電気事業者を排除した電気事業改革は空疎である

森本 紀行

政策として重要なのは、脱原子力ではなくて、脱原子力の方法である。産業政策的に必要だからこそ国策として行われてきた原子力発電である。脱原子力は、産業政策全般における電気事業政策の抜本的転換を意味する。その大きな構想抜きでは、脱原子力は空疎である。


政策は、大きな課題から系統的に派生的な課題へと論理的に配置しないと、実現可能性が希薄になる。もしも脱原子力発電を科学哲学的な思想信条の問題として政策課題にするなら、その経済的技術的な意味における実現への道筋を示さないといけない。それができないなら、実現不能な無責任な放言になるか、無策のまま実現を強行すれば、電気の安定供給を危機に陥れ、廃炉の安全性も保証できないような危機的事態を招くだけある。
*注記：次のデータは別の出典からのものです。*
Definition AcceptKeyset (candidate : AcceptedKeyset) (cancelled : bool) : kop KeysetState := fun st =>
  match validateA9AcceptedKeyset candidate with
  | None =>
      match a9EnvironmentID (akEnvironment candidate) with
      | None => (st, Err ErrKeysetRejected)
      | Some _ =>
          match LatchKeysetUncertainty (akEnvironment candidate) (str "KEY_STATE") cancelled st with
          | (st, Ok _) => (st, Err ErrKeysetRejected)
          | (st, Err _) => (st, Err errA9DatabaseUnavailable)
          end
      end
  | Some validated =>
      if cancelled then (st, Err errA9DatabaseUnavailable) else
      match keyset_attempts a9SerializableAttempts (acceptKeysetOnce candidate validated) st with
      | (st, Ok (state, rejected)) => (st, if (rejected : bool) then Err ErrKeysetRejected else Ok state)
      | (st, Err e) => (st, Err e)
      end
  end.

(** One query; its failure is the error of the store. *)
Definition CurrentKeysetState (environment : bytes) (cancelled fails : bool) (db : KeysetDB) : option KeysetState :=
  environmentID ← a9EnvironmentID environment;
  bail cancelled || fails with None;;
  joined ← joined_state environmentID db;
  '(state, _) ← scanA9KeysetState environment joined;
  Some state.

End Store.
原子力事故の原因については、少なくともこれまでの調査報告等によれば、原子力技術自体の問題ではないことになっている。そうではなくて、その技術制御にかかわる人的組織の問題とされているのである。はっきりと人災であるともいわれている。ここについての抜本的改善策こそが問題なのだ。仮に、脱原子力を実現するとしても、廃炉までは稼働させなければならず、廃炉自体にも、経済的負担や技術者の確保などの大きな困難な問題がある。代替電源の開発に要する巨額な投資資金の確保や、開発費用の電気料金への転嫁の問題など、とにかく多数の困難な大問題が絡んでいることなど、いわずもがなである。

直接的な原子力の問題だけではなくて、それに関連した電気事業のいわゆる自由化という名の構造改革についての総合的な展望を示すことが、政治の責任として求められているということである。しかし残念ながら、政権与党も含めて、どの政党も、何らの具体像を示せないなかで、脱原子力だけがいわれている。ひどすぎないか。
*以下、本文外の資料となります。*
(* ===== verification/NotificationProps.v ===== *)
(** * What the notification queue guarantees

    Calls as steps of the tables, interleaved in any order with any clocks and failures: the
    queue stays within its quota, a decided recipient is never sent to again, and a worker
    that lost its lease changes nothing. *)

From S2P Require Import Prelude GoBytes GoTime NotificationQueue.
Local Open Scope Z_scope.
Local Open Scope go_scope.

(** ** Calls *)

Inductive notify_call :=
| DoEnqueue (sm : Statement) (listener key payload : bytes)
| DoClaim (sm : Statement) (lease : bytes) (locked : Z -> bool) (listener : bytes)
| DoRenew (sm : Statement) (env : NotificationEnvelope)
| DoFinish (sm : Statement) (env : NotificationEnvelope) (outcome failureClass : bytes)
| DoPrepare (sm : Statement) (env : NotificationEnvelope) (ids : list bytes)
| DoClaimRecipient (sm : Statement) (ticket : bytes) (env : NotificationEnvelope) (installation : bytes)
| DoFinishRecipient (sm : Statement) (env : NotificationEnvelope) (installation ticket status failureClass : bytes)
| DoExpire (sm : Statement)
| DoPurge (sm : Statement).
政治における電気事業政策論議は、例えば、脱原子力の方向性、電源構成の多様化に伴って発電事業者の参入を容易にすること(いわゆる発送電分離を含む自由化)、電源構成の転換が電気安定供給に影響を与えないようにする緩和策、逆に新エネルギー基盤への巨額な投資が経済成長の起爆剤になるような産業政策の方向性、それくらいにとどまる。
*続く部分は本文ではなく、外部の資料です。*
(* ===== verification/NotificationSample.v ===== *)
(** * A concrete run of the notification queue

    One message is admitted, claimed and delivered to one device; a worker that stalls loses
    its lease to another. *)

From S2P Require Import Prelude GoBytes GoTime NotificationQueue NotificationProps.
Local Open Scope Z_scope.
Local Open Scope go_scope.

Definition at_second (s : Z) : Statement := {| smNow := s * second; smFault := None |}.

Definition no_lock (_ : Z) : bool := false.
Definition nobody (db : NotifyDB) : NotifyDB := db.

Definition device : bytes := str "device-a".
Definition lease_one : bytes := str "lease-1".
Definition lease_two : bytes := str "lease-2".

Definition envelope_under (lease : bytes) (attempts : Z) : NotificationEnvelope := {|
  neID := 1; neListener := str "v4"; neMessageKey := str "message-one"; nePayload := str "encrypted";
  neAttempts := attempts; neLeaseID := lease; neRecipientsPrepared := false |}.

Definition first : NotificationEnvelope := envelope_under lease_one 1.
Definition second_ : NotificationEnvelope := envelope_under lease_two 2.

Definition queued : NotifyDB := (Enqueue (at_second 0) (str "v4") (str "message-one") (str "encrypted") empty_queue).1.
Definition claimed : NotifyDB := (Claim (at_second 1) lease_one no_lock (str "v4") queued).1.

(** The lease of ninety seconds is over. *)
Definition reclaimed : NotifyDB := (Claim (at_second 100) lease_two no_lock (str "v4") claimed).1.

Definition prepared : NotifyDB := (PrepareRecipients (at_second 2) first [device; device] claimed).1.
Definition granted : NotifyDB :=
  run_call (DoClaimRecipient (at_second 3) (str "ticket-1") first device) prepared.
Definition accepted : NotifyDB :=
  (FinishRecipient (at_second 4) first device (str "ticket-1") (str "accepted") [] granted).1.

Lemma granted_ok : queue_ok granted.
Proof. apply (calls_queue_ok [DoEnqueue (at_second 0) (str "v4") (str "message-one") (str "encrypted");
  DoClaim (at_second 1) lease_one no_lock (str "v4"); DoPrepare (at_second 2) first [device; device];
  DoClaimRecipient (at_second 3) (str "ticket-1") first device] empty_queue empty_queue_ok). Qed.

(** A second claim before the lease is over finds nothing, a second enqueue adds nothing. *)
Example one_owner : (Claim (at_second 50) lease_two no_lock (str "v4") claimed).2 = Ok None.
Proof. vm_compute. reflexivity. Qed.
Example enqueued_once :
  nqNext (Enqueue (at_second 5) (str "v4") (str "message-one") (str "encrypted") claimed).1 = nqNext claimed.
Proof. vm_compute. reflexivity. Qed.

(** A dispatch with one willing provider. *)
Definition try_again : Dispatch := {|
  dsClaim := at_second 120; dsStatus := at_second 121; dsFinish := at_second 122; dsTicket := str "ticket-2";
  dsWhileClaiming := nobody; dsWhileSending := nobody; dsAllowed := true;
  dsServices := [{| pvCanDeliver := true; pvAnswer := None |}]; dsInvalidate := None |}.

(** Before the acceptance it would have called the provider. *)
Example undecided_is_sent : (dispatchContext try_again second_ device
  (Claim (at_second 100) lease_two no_lock (str "v4") granted).1).1.2 = true.
Proof. vm_compute. reflexivity. Qed.

Lemma stale_worker_changes_nothing_witness :
  (Finish (at_second 101) first (str "complete") [] reclaimed).2 = Err ErrLeaseLost /\
  refused reclaimed (Finish (at_second 101) first (str "complete") [] reclaimed) /\
  (PrepareRecipients (at_second 101) first [device] reclaimed).1 = reclaimed /\
  (dispatchContext try_again first device reclaimed).1.2 = false.
Proof.
  split; [vm_compute; reflexivity|].
  destruct (stale_worker_changes_nothing (at_second 100) lease_two no_lock (str "v4") claimed reclaimed first second_ []
    ltac:(vm_compute; reflexivity) eq_refl ltac:(discriminate) ltac:(discriminate) (Forall_nil_2 _))
    as (_ & F & _ & P & _ & D).
  exact (conj (F (at_second 101) (str "complete") []) (conj (proj1 (P (at_second 101) [device]))
    (proj2 (D try_again device)))).
Defined.

Lemma decided_recipient_is_not_sent_again_witness :
  (dispatchContext try_again second_ device (run_calls [DoClaim (at_second 100) lease_two no_lock (str "v4")] accepted)).1.2
  = false.
Proof.
  apply (decided_recipient_is_not_sent_again (at_second 4) first device (str "ticket-1") (str "accepted") [] granted accepted
    [DoClaim (at_second 100) lease_two no_lock (str "v4")] try_again second_ granted_ok);
    [vm_compute; reflexivity|discriminate|reflexivity].
Defined.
この先の高度な技術論は、行政機構の能力の問題である。いわゆる霞が関の官僚の問題である。ところが、霞が関主導からの脱却ともいわれている。では、誰が実践的で実務的で現場経験に裏打ちされた具体的政策立案をするのか。おそらくは、民間を動かすしかないということであろう。行政組織を通じて民間に働きかけることで、官主導の官民関係を、政治主導によって民主導の民官関係に転換するということなのであろう。ところが、電気事業は、現にそうなっているではないか。原子力政策が東京電力を頂点とした電気事業連合会体制によって担われてきたように、電気事業政策の全体が、電気事業連合会体制によって担われてきたというのが実態である。

電気事業政策の結果として、現在の電気事業連合会加盟10社による地域独占が形成されたのだから、最初は官主導の体制だったのである。しかし、それは、もはや歴史の問題にすぎない。現実としては、原子力発電と同じように、ひとたび体制が確立した段階で、官も手を出せないような民主導になってしまっている。もはや官には経験・技術・知識の蓄積がないのですから、どうしようもない。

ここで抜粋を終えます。